Significado. El versículo desnuda la hipocresía del traidor cuyas palabras suaves como la mantequilla esconden un corazón armado para la guerra. La soberanía de Dios alcanza incluso la falsedad oculta del enemigo más cercano.

Contexto. El Salmo 55 lleva el título que lo atribuye a David, compuesto como una oración angustiada en medio de la traición. La situación más probable es la conspiración en que un amigo íntimo y consejero se vuelve contra él, escena que muchos asocian con la rebelión de Absalón y la deserción de Ahitofel. David, ungido por Dios y figura del Mesías, clama a Jehová como rey perseguido, dirigiéndose al pueblo del pacto para enseñar cómo descansar en Dios cuando la deslealtad viene de quien comía nuestro pan.

Explicación. El texto hebreo contrasta lo externo y lo interno con imágenes vívidas: la boca «más blanda que la mantequilla», las palabras «más suaves que el aceite», pero «guerra» en el corazón y palabras desenvainadas «como espadas». El término que evoca la batalla revela que la enemistad ya estaba decidida mientras la lengua fingía paz. Desde la perspectiva reformada, esto manifiesta la profundidad del pecado que habita el corazón caído (Jeremías 17:9): la corrupción no es meramente conducta, sino una disposición interior que Dios escudriña por completo. La soberanía divina no se ve frustrada por la astucia humana; el Señor ve lo que ningún hombre percibe y juzga el corazón, no solo la apariencia. Aun la traición entra dentro del decreto providencial que Dios dirige para sus fines redentores.

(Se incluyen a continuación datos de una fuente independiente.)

(** By the id a caller gives, which names ordinal [o]. *)
Lemma posting_header_of gm id o es :
  local (posting_reader gm) id = Ret (Some (Z.of_nat o)) → pw_ordinals w !! o = Some es →
  header_of (posting_reader gm) id = Ret
    match es with
    | [] => None
    | _ :: _ => Some (if pw_docs_only w then docs_view (runs_of es)
                      else block_view (pw_spans w) (runs_of es))
    end.
Proof using ok.
  intros Hl Ho. unfold header_of. rewrite Hl, bind_ret. apply lookup_lt_Some in Ho as Hlt.
  cbn [posting_reader sp_num_terms]. replace (n <=? _) with false by (unfold n, len; lia).
  destruct (pw_docs_only w) eqn:Hdo.
  - rewrite (docs_header gm o es Hdo Ho). by destruct es.
  - rewrite (block_header gm o es Hdo Ho). by destruct es.
Qed.

(** An id outside the file has no header. *)
Lemma posting_header_none gm id v :
  local (posting_reader gm) id = Ret v → match v with Some o => n ≤ o | None => True end →
  header_of (posting_reader gm) id = Ret None.
Proof using.
  intros Hl Ho. unfold header_of. rewrite Hl, bind_ret. destruct v as [o|]; [|done].
  cbn [posting_reader sp_num_terms]. by replace (n <=? o) with true by lia.
Qed.
End File.

(** ** The accessors *)

Definition entry_ti (e : entry) : Z := let '(_, ti, _, _) := e in ti.
Definition entry_span (e : entry) : Z * Z := let '(_, _, bf, bt) := e in (bf, bt).
Definition posting_of (e : entry) : SfxPostingEntry :=
  apply_entry (λ d ti bf bt,
    {| pe_doc_id := d; pe_token_index := ti; pe_byte_from := bf; pe_byte_to := bt |}) e.
Definition at_position (d p : Z) (e : entry) : bool := (entry_doc e =? d) && (entry_ti e =? p).

(** In one document the positions do not decrease. *)
Lemma doc_positions_sorted es d :
  StronglySorted (λ a b, entry_ti a ≤ entry_ti b)
    (List.filter (λ e, entry_doc e =? d) (sort_by entry_key es)).
Proof.
  pose proof (StronglySorted_filter _ (λ e, entry_doc e =? d) _ (sort_by_sorted entry_key es)) as H.
  assert (Forall (λ e, entry_doc e = d) (List.filter (λ e, entry_doc e =? d) (sort_by entry_key es))) as Hd.
  { apply Forall_forall. intros e He. apply list_elem_of_In, filter_In in He as [_ He]. lia. }
  induction H as [|e l _ IH Hall]; [constructor|]. apply Forall_cons in Hd as [He Hd].
  constructor; [by apply IH|]. rewrite Forall_forall in *. intros b Hb.
  specialize (Hall b Hb). specialize (Hd b Hb). unfold key_le in Hall.
  destruct e as [[[d1 ti1] bf1] bt1], b as [[[d2 ti2] bf2] bt2]. simpl in *. lia.
Qed.

(** The scan that stops past the target misses nothing. *)
Lemma scan_past {B} (found : entry → B) p l b0 :
  StronglySorted (λ a b, entry_ti a ≤ entry_ti b) l →
  walk_entries (λ b ti bf bt, if ti =? p then (found (0, ti, bf, bt), false) else (b, ti <? p)) l b0 =
    match List.find (λ e, entry_ti e =? p) l with
    | Some (_, ti, bf, bt) => found (0, ti, bf, bt)
    | None => b0
    end.
Proof.
  induction 1 as [|[[[d ti] bf] bt] l Hl IH Hall]; [done|]. simpl.
  destruct (ti =? p) eqn:E; [done|]. destruct (ti <? p) eqn:E2; [done|].
  assert (List.find (λ e, entry_ti e =? p) l = None) as ->; [|done].
  destruct (List.find _ l) as [e|] eqn:Ef; [|done]. exfalso.
  apply find_some in Ef as [Hin He]. apply list_elem_of_In in Hin.
  rewrite Forall_forall in Hall. specialize (Hall e Hin). simpl in Hall. lia.
Qed.

Lemma find_in_doc d p l :
  List.find (λ e, entry_ti e =? p) (List.filter (λ e, entry_doc e =? d) l) =
    List.find (at_position d p) l.
Proof.
  unfold at_position. induction l as [|e l IH]; [done|]. simpl.
  destruct (entry_doc e =? d); simpl; [|done]. by destruct (entry_ti e =? p).
Qed.

Lemma existsb_sort (p : entry → bool) es : existsb p (sort_by entry_key es) = existsb p es.
Proof.
  apply Bool.eq_iff_eq_true. rewrite !existsb_exists. setoid_rewrite <- list_elem_of_In.
  by setoid_rewrite elem_of_sort_by.
Qed.

Lemma find_existsb {A} (p : A → bool) l :
  match List.find p l with Some _ => true | None => false end = existsb p l.
Proof. induction l as [|a l IH]; [done|]. simpl. by destruct (p a). Qed.

Section Accessors.
Context (r : SfxPostReaderV2) (id : Z) (es : list entry) (spans : bool).
Hypothesis hdr : header_of r id = Ret
  match es with [] => None | _ :: _ => Some (block_view spans (runs_of es)) end.
Hypothesis bok : block_ok spans (runs_of es).
Let sorted := sort_by entry_key es.

Lemma read_for_each_entry : for_each_entry r id = Ret sorted.
Proof using hdr bok.
  unfold for_each_entry. rewrite hdr, bind_ret.
  pose proof (collect_all spans (runs_of es) bok (λ d ti bf bt, (d, ti, bf, bt))) as H.
  rewrite runs_of_flat in H. destruct es as [|e es']; [done|]. rewrite H. f_equal.
  rewrite <- map_id. apply map_ext. by intros [[[d ti] bf] bt].
Qed.

Lemma read_entries : entries_filtered (F := HashSet) r id None = Ret (map posting_of sorted).
Proof using hdr bok.
  unfold entries_filtered. rewrite hdr, bind_ret.
  pose proof (collect_all spans (runs_of es) bok (λ d ti bf bt,
    {| pe_doc_id := d; pe_token_index := ti; pe_byte_from := bf; pe_byte_to := bt |})) as H.
  rewrite runs_of_flat in H. destruct es as [|e es']; [done|]. exact H.
Qed.

Lemma read_entries_filtered {F} `{DocFilterLaws F} (f : F) :
  entries_filtered r id (Some f) =
    Ret (map posting_of (List.filter (λ e, contains f (entry_doc e)) sorted)).
Proof using hdr bok.
  unfold entries_filtered. rewrite hdr, bind_ret.
  pose proof (collect_filtered spans (runs_of es) bok f (λ d ti bf bt,
    {| pe_doc_id := d; pe_token_index := ti; pe_byte_from := bf; pe_byte_to := bt |})) as Hc.
  rewrite runs_of_flat in Hc. destruct es as [|e es']; [done|]. exact Hc.
Qed.

Lemma read_positions_filtered {F} `{DocFilterLaws F} (f : option F) :
  positions_filtered r id f =
    Ret (map (λ e, (entry_doc e, entry_ti e))
      (match f with
       | None => sorted
       | Some f => List.filter (λ e, contains f (entry_doc e)) sorted
       end)).
Proof using hdr bok.
  assert (∀ l, map (apply_entry (λ d ti _ _, (d, ti))) l = map (λ e, (entry_doc e, entry_ti e)) l) as Hm.
  { intros l. apply map_ext. by intros [[[d ti] bf] bt]. }
  unfold positions_filtered. rewrite hdr, bind_ret. destruct f as [f|].
  - pose proof (collect_filtered spans (runs_of es) bok f (λ d ti _ _, (d, ti))) as Hc.
    rewrite runs_of_flat, Hm in Hc. destruct es as [|e es']; [done|]. exact Hc.
  - pose proof (collect_all spans (runs_of es) bok (λ d ti _ _, (d, ti))) as Hc.
    rewrite runs_of_flat, Hm in Hc. destruct es as [|e es']; [done|]. exact Hc.
Qed.

Lemma read_has_doc d : has_doc r id d = Ret (existsb (λ e, entry_doc e =? d) es).
Proof using hdr bok.
  unfold has_doc. rewrite hdr, bind_ret.
  destruct (find_doc_catch spans (runs_of es) bok d) as (o & Ho & Hspec).
  assert (bool_decide (is_Some o) = existsb (λ e, entry_doc e =? d) es) as Hb.
  { rewrite <- existsb_sort, <- runs_of_flat. apply Bool.eq_iff_eq_true.
    rewrite bool_decide_eq_true, existsb_exists.
    destruct (bk_runs _ _ bok) as [Hne Hdoc _]. split.
    - destruct o as [z|]; [intros _|by intros []]. destruct Hspec as (i & g & _ & Hi & <-).
      rewrite Forall_lookup in Hne, Hdoc. specialize (Hne _ _ Hi). specialize (Hdoc _ _ Hi).
      destruct g as [d [|e l]]; [done|]. exists e. apply Forall_cons in Hdoc as [Hdoc _].
      simpl in Hdoc |- *. split; [|lia]. apply in_flat_map. exists (d, e :: l).
      split; [by eapply list_elem_of_In, list_elem_of_lookup_2|by left].
    - intros (e & (g & Hg & Hin)%in_flat_map & He). destruct o as [z|]; [eauto|]. exfalso.
      apply list_elem_of_In in Hg. rewrite Forall_forall in Hdoc. specialize (Hdoc g Hg).
      rewrite Forall_forall in Hdoc. apply list_elem_of_In, Hdoc in Hin.
      apply (Hspec g Hg). lia. }
  destruct es as [|e es']; [done|]. by rewrite Ho, bind_ret, Hb.
Qed.

Lemma read_entries_for_doc d :
  entries_for_doc r id d = Ret (map posting_of (List.filter (λ e, entry_doc e =? d) sorted)).
Proof using hdr bok.
  unfold entries_for_doc. rewrite hdr, bind_ret.
  pose proof (collect_reserved spans (runs_of es) bok 12 d (push_entry d) ltac:(lia)) as H.
  rewrite runs_of_flat in H. destruct es as [|e es']; [done|]. rewrite H. f_equal.
  unfold push_entry. rewrite (walk_collect (λ d ti bf bt,
    {| pe_doc_id := d; pe_token_index := ti; pe_byte_from := bf; pe_byte_to := bt |})); [done|].
  apply Forall_forall. intros x Hx. apply list_elem_of_In, filter_In in Hx as [_ Hx]. lia.
Qed.

Lemma read_positions_for_doc d :
  positions_for_doc r id d = Ret (map entry_ti (List.filter (λ e, entry_doc e =? d) sorted)).
Proof using hdr bok.
  unfold positions_for_doc. rewrite hdr, bind_ret.
  pose proof (collect_reserved spans (runs_of es) bok 4 d (λ acc ti _ _, (acc ++ [ti], true)) ltac:(lia)) as H.
  rewrite runs_of_flat in H. destruct es as [|e es']; [done|]. rewrite H. f_equal.
  rewrite (walk_collect (λ _ ti _ _, ti) d).
  - apply map_ext. by intros [[[x ti] bf] bt].
  - apply Forall_forall. intros x Hx. apply list_elem_of_In, filter_In in Hx as [_ Hx]. lia.
Qed.

Lemma read_has_position d p : has_position r id d p = Ret (existsb (at_position d p) es).
Proof using hdr bok.
  unfold has_position. rewrite hdr, bind_ret.
  pose proof (collect_doc spans (runs_of es) bok d (λ found ti _ _,
    if ti =? p then (true, false) else (found, ti <? p)) false) as H.
  rewrite runs_of_flat in H. rewrite <- existsb_sort, <- find_existsb, <- find_in_doc.
  destruct es as [|e es']; [done|]. rewrite H. f_equal.
  rewrite (scan_past (λ _, true)) by apply doc_positions_sorted.
  by destruct (List.find _ _) as [[[[x ti] bf] bt]|].
Qed.

Lemma read_entry_at d p :
  entry_at r id d p = of_option (entry_span <$> List.find (at_position d p) sorted).
Proof using hdr bok.
  unfold entry_at. rewrite hdr, bind_ret. unfold sorted.
  pose proof (collect_doc spans (runs_of es) bok d (λ found ti bf bt,
    if ti =? p then (Some (bf, bt), false) else (found, ti <? p)) None) as H.
  rewrite runs_of_flat in H. rewrite <- find_in_doc.
  rewrite (scan_past (λ e, Some (entry_span e))) in H by apply doc_positions_sorted.
  destruct es as [|e es']; [done|]. cbn [of_option]. rewrite bind_ret.
  destruct (find_doc_full _ _) as [[[i off] cnt]| | |]; simpl in *; try done.
  - rewrite H. by destruct (List.find _ _) as [[[[x ti] bf] bt]|].
  - by destruct (List.find _ _) as [[[[x ti] bf] bt]|]; simplify_eq.
Qed.

Lemma read_for_each_doc : for_each_doc r id = Ret (doc_counts entry_doc sorted).
Proof using hdr bok.
  unfold for_each_doc. rewrite hdr, bind_ret.
  pose proof (view_for_each_doc spans (runs_of es) bok) as H.
  assert (map (λ v, let '(_, doc_id, _, count) := (v : Z * Z * Z * Z) in (doc_id, count))
    (visits spans (runs_of es)) = doc_counts entry_doc sorted) as Hm.
  { unfold visits, doc_counts, sorted. fold (runs_of es). apply list_eq. intros i.
    rewrite !list_lookup_fmap, list_lookup_imap. by destruct (runs_of es !! i). }
  destruct es as [|e es']; [done|]. by rewrite H, bind_ret, Hm.
Qed.

Lemma read_doc_freq : #es < 2 ^ 32 → doc_freq r id = Ret #(doc_counts entry_doc sorted).
Proof using hdr bok.
  intros Hl. unfold doc_freq. rewrite hdr, bind_ret. f_equal.
  unfold doc_counts, sorted. rewrite len_map. fold (runs_of es).
  pose proof (n_runs_le es). pose proof (len_nonneg (runs_of es)).
  destruct es as [|e es']; [done|]. cbn [block_view oh_num_docs]. apply Z.mod_small. lia.
Qed.
End Accessors.

(** The same ids, for a file of documents and frequencies. *)
Section DocsAccessors.
Context (r : SfxPostReaderV2) (id : Z) (es : list entry).
Hypothesis hdr : header_of r id = Ret
  match es with [] => None | _ :: _ => Some (docs_view (runs_of es)) end.
Hypothesis pairs : Forall pair_fits (counts (runs_of es)).

Lemma docs_for_each_doc : for_each_doc r id = Ret (doc_counts entry_doc (sort_by entry_key es)).
Proof using hdr pairs.
  unfold for_each_doc. rewrite hdr, bind_ret. pose proof (docs_view_docs (runs_of es) pairs) as H.
  destruct es as [|e es']; [done|]. exact H.
Qed.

Referencias relacionadas. El versículo halla eco en Proverbios 26:24-26, donde el que aborrece disimula con sus labios; en el Salmo 28:3, que pide no ser arrastrado con los que hablan paz mientras el mal está en su corazón; y supremamente en la traición de Judas, que entrega al Hijo del Hombre con un beso (Lucas 22:48). David, tipo de Cristo, anticipa al Salvador traicionado por su propio familiar de mesa (Salmo 41:9; Juan 13:18).

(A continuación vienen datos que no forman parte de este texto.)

(* ===== verification/WordSfxPostFile.v ===== *)
(** * Word posting files: from the writer to every accessor

    [finish], [open], the queries and [to_docs_only] of [word_sfxpost.rs]
    composed: the properties of the word posting files. *)
From S2P Require Import Prelude Varint OffsetTables Gmap PosMap Ordering Runs SfxPost WordSfxPost WordSfxPostBlock.
Import varint block_offsets word_sfxpost.

#[export] Instance word_key_inj : Inj (=) (=) word_key.
Proof. intros [] [] H. by simplify_eq/=. Qed.

(** The entries of an ordinal as [finish] writes them. *)
Definition written (es : list WordPostingEntry) : list WordPostingEntry := dedup (sort_by word_key es).

Lemma elem_of_written e es : e ∈ written es ↔ e ∈ es.
Proof. unfold written. by rewrite elem_of_dedup, elem_of_sort_by. Qed.

Lemma len_dedup {A} `{EqDecision A} (l : list A) : #(dedup l) ≤ #l.
Proof.
  induction l as [|x l IH]; [done|]. destruct l as [|y l]; [done|].
  destruct (decide (x = y)) as [->|Hne].
  - rewrite dedup_cons_eq, (len_cons y (y :: l)). lia.
  - rewrite dedup_cons_ne, !(len_cons x) by done. lia.
Qed.

Lemma len_written es : #(written es) ≤ #es.
Proof.
  unfold written. pose proof (len_dedup (sort_by word_key es)) as H.
  assert (#(sort_by word_key es) = #es) as <-; [|done].
  unfold len, sort_by. by rewrite merge_sort_Permutation.
Qed.

Lemma Forall_written (P : WordPostingEntry → Prop) es : Forall P es → Forall P (written es).
Proof. rewrite !Forall_forall. intros H e. rewrite elem_of_written. apply H. Qed.

Lemma written_wk es : Forall (λ e, fits 32 (first_position e)) es →
  StronglySorted (λ a b, wk a ≤ wk b) (written es).
Proof.
  intros Hf. assert (StronglySorted (key_lt word_key) (written es)) as Hs.
  { apply dedup_sorted; [apply _|]. apply sort_by_sorted. }
  apply Forall_written in Hf. induction Hs as [|a l _ IH Hall]; [constructor|]. apply Forall_cons in Hf as [Ha Hf].
  constructor; [by apply IH|]. rewrite Forall_forall in *. intros b Hb.
  destruct (Hall b Hb) as [Hle _]. specialize (Hf b Hb). unfold key_le, wk, fits in *.
  simpl in Hle. widths. lia.
Qed.

(** ** Documents and frequencies *)

Definition docs_block (l : list WordPostingEntry) : list Z :=
  match l with
  | [] => []
  | _ :: _ => varint_bytes #(doc_counts doc_id l) ++ pairs_bytes 0 (doc_counts doc_id l)
  end.

(** The documents of [l] do not decrease. *)
Definition by_doc (l : list WordPostingEntry) : Prop :=
  StronglySorted (λ a b, doc_id a ≤ doc_id b) l.

Lemma written_by_doc es : by_doc (written es).
Proof.
  unfold by_doc. assert (StronglySorted (key_lt word_key) (written es)) as Hs.
  { apply dedup_sorted; [apply _|]. apply sort_by_sorted. }
  induction Hs as [|a l _ IH Hall]; constructor; [done|].
  eapply Forall_impl; [apply Hall|]. intros b [Hle _]. unfold key_le in Hle. simpl in Hle. lia.
Qed.

Definition word_leaves (d : Z) (rest : list WordPostingEntry) : Prop :=
  match rest with [] => True | e :: _ => doc_id e ≠ d end.

Lemma word_count_run d es rest tf :
  Forall (λ e, doc_id e = d) es → word_leaves d rest → 0 ≤ tf → tf + #es < 2 ^ 32 →
  count_doc d (es ++ rest) tf = (tf + #es, rest).
Proof.
  intros Hd Hr. revert tf. induction Hd as [|e es Hd _ IH]; intros tf Ht Hb.
  - rewrite app_nil_l, len_nil, Z.add_0_r. destruct rest as [|e rest]; [done|]. cbn [count_doc].
    simpl in Hr. by replace (doc_id e =? d) with false by lia.
  - rewrite len_cons in *. pose proof (len_nonneg es). cbn [app count_doc].
    rewrite Hd, Z.eqb_refl. unfold add32, as_u32. rewrite Z.mod_small by lia.
    rewrite IH by lia. f_equal. lia.
Qed.

Lemma word_leaves_next g gs : runs_ok doc_id (g :: gs) → word_leaves g.1 (flat_map snd gs).
Proof.
  intros [Hne Hd Hs]. destruct gs as [|[d' es'] gs]; [done|].
  apply Forall_cons in Hne as [_ Hne]. apply Forall_cons in Hne as [Hne _].
  apply Forall_cons in Hd as [_ Hd]. apply Forall_cons in Hd as [Hd _].
  simpl in *. destruct es' as [|e es']; [done|]. apply Forall_cons in Hd as [Hd _].
  apply StronglySorted_cons in Hs as [Hs _]. apply Forall_cons in Hs as [Hs _]. simpl. lia.
Qed.

Lemma word_docs_loop_spec gs fuel n prev body :
  runs_ok doc_id gs → #(flat_map snd gs) < 2 ^ 32 → (length (flat_map snd gs) ≤ fuel)%nat →
  docs_loop fuel (flat_map snd gs) n prev body =
    (n + #gs, body ++ pairs_bytes prev (map (λ g, (g.1, #g.2)) gs)).
Proof.
  revert fuel n prev body. induction gs as [|[d es] gs IH]; intros fuel n prev body Hok Ht Hf.
  - simpl. rewrite !app_nil_r, len_nil, Z.add_0_r. by destruct fuel.
  - cbn [flat_map snd] in *. rewrite len_app in Ht. rewrite length_app in Hf.
    pose proof (word_leaves_next _ _ Hok) as Hl. pose proof (ro_nonempty _ _ Hok) as Hne.
    pose proof (ro_docs _ _ Hok) as Hd. apply Forall_cons in Hne as [Hne _].
    apply Forall_cons in Hd as [Hd _]. simpl in Hne, Hd, Hl.
    pose proof (len_nonneg es). pose proof (len_nonneg (flat_map snd gs)).
    destruct es as [|e es]; [done|]. assert (doc_id e = d) as He by (by inv Hd).
    destruct fuel as [|fuel]; [simpl in Hf; lia|]. cbn [app docs_loop].
    change (e :: es ++ flat_map snd gs) with ((e :: es) ++ flat_map snd gs).
    rewrite He, (word_count_run d) by (done || lia).
    rewrite IH; [|by apply runs_ok_tail in Hok|lia|simpl in Hf; lia].
    cbn [map pairs_bytes fst snd]. rewrite !write_varint_app, Z.add_0_l, <- !app_assoc.
    f_equal. rewrite len_cons. lia.
Qed.

Lemma encode_docs_block_spec out l :
  by_doc l → #l < 2 ^ 32 → encode_docs_block_into out l = out ++ docs_block l.
Proof.
  intros Hs Hl. unfold encode_docs_block_into, docs_block.
  destruct l as [|e l]; [by rewrite app_nil_r|]. set (es := e :: l) in *.
  pose proof (word_docs_loop_spec (group doc_id es) (length es) 0 0 []) as H.
  rewrite group_flat in H. rewrite H; [|by apply group_ok|done|done].
  rewrite write_varint_app, Z.add_0_l, app_nil_l, <- app_assoc. unfold doc_counts. by rewrite len_map.
Qed.

(** The frequencies counted off the entries. *)
Definition merge_count (d tf : Z) (cs : list (Z * Z)) : list (Z * Z) :=
  match cs with
  | (d', n) :: cs' => if d =? d' then (d, tf + n) :: cs' else (d, tf) :: cs
  | [] => [(d, tf)]
  end.

Lemma doc_counts_cons e l : doc_counts doc_id (e :: l) = merge_count (doc_id e) 1 (doc_counts doc_id l).
Proof.
  unfold doc_counts. cbn [group]. destruct (group doc_id l) as [|[d es] gs]; [done|]. simpl.
  destruct (doc_id e =? d) eqn:E; [|done]. simpl. rewrite len_cons. f_equal. f_equal. lia.
Qed.

Lemma tally_spec l d tf acc :
  0 ≤ tf → tf + #l < 2 ^ 32 →
  (let '(cur, tf, acc) := fold_left tally l (Some d, tf, acc) in
   match cur with Some d => acc ++ [(d, tf)] | None => acc end) =
  acc ++ merge_count d tf (doc_counts doc_id l).
Proof.
  revert d tf acc. induction l as [|e l IH]; intros d tf acc H0 Hb; [done|].
  rewrite len_cons in Hb. pose proof (len_nonneg l). cbn [fold_left]. unfold tally at 2.
  rewrite doc_counts_cons. case_bool_decide as E; simpl negb; cbv iota beta.
  - simplify_eq. unfold add32, as_u32. rewrite Z.mod_small by lia. rewrite IH by lia. f_equal.
    destruct (doc_counts doc_id l) as [|[d' n] cs]; simpl.
    + by rewrite Z.eqb_refl.
    + destruct (doc_id e =? d'); simpl; rewrite Z.eqb_refl; do 2 f_equal; lia.
  - change (add32 0 1) with 1. rewrite IH by lia. rewrite <- app_assoc. f_equal.
    assert (d ≠ doc_id e) as Hne by congruence.
    destruct (doc_counts doc_id l) as [|[d' n] cs]; simpl.
    + by replace (d =? doc_id e) with false by lia.
    + destruct (doc_id e =? d'); simpl; by replace (d =? doc_id e) with false by lia.
Qed.

Lemma tally_all l :
  #l < 2 ^ 32 →
  (let '(cur, tf, acc) := fold_left tally l (None, 0, []) in
   match cur with Some d => acc ++ [(d, tf)] | None => acc end) = doc_counts doc_id l.
Proof.
  intros Hl. destruct l as [|e l]; [done|]. rewrite len_cons in Hl. pose proof (len_nonneg l).
  cbn [fold_left]. unfold tally at 2. simpl negb. cbv iota beta. change (add32 0 1) with 1.
  rewrite tally_spec by lia. by rewrite doc_counts_cons.
Qed.

Lemma docs_pairs_spec data rest l pos prev :
  Forall pair_fits l → At data pos (pairs_bytes prev l ++ rest) →
  docs_pairs (length l) data pos prev = Ret l.
Proof.
  intros Hf. revert pos prev. induction Hf as [|[d tf] l [Hd Htf] _ IH]; intros pos prev Hat; [done|].
  cbn [length docs_pairs pairs_bytes] in *. rewrite <- !app_assoc in Hat. simpl in Hd, Htf.
  next_varint (sub32_fits _ _) Hat. next_varint Htf Hat. cbn [catch]. rewrite bind_ret.
  rewrite add_sub32, (IH _ _ Hat), bind_ret by done. done.
Qed.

Aplicación práctica. El creyente aprende a no descansar en las apariencias ni en la adulación, sino a buscar la integridad entre el corazón y la palabra. Cuando seamos heridos por la falsedad de quienes amamos, hallamos consuelo en que Dios conoce toda verdad oculta y hará justicia. Más aún, examinemos nuestra propia lengua: que la gracia nos guarde de hablar paz mientras albergamos rencor, conformándonos a Cristo, en cuya boca no se halló engaño.

Para reflexionar. ¿Hay distancia entre lo que dicen mis labios y lo que guarda mi corazón, y cómo me llama la gracia de Dios a la integridad delante de quien todo lo ve?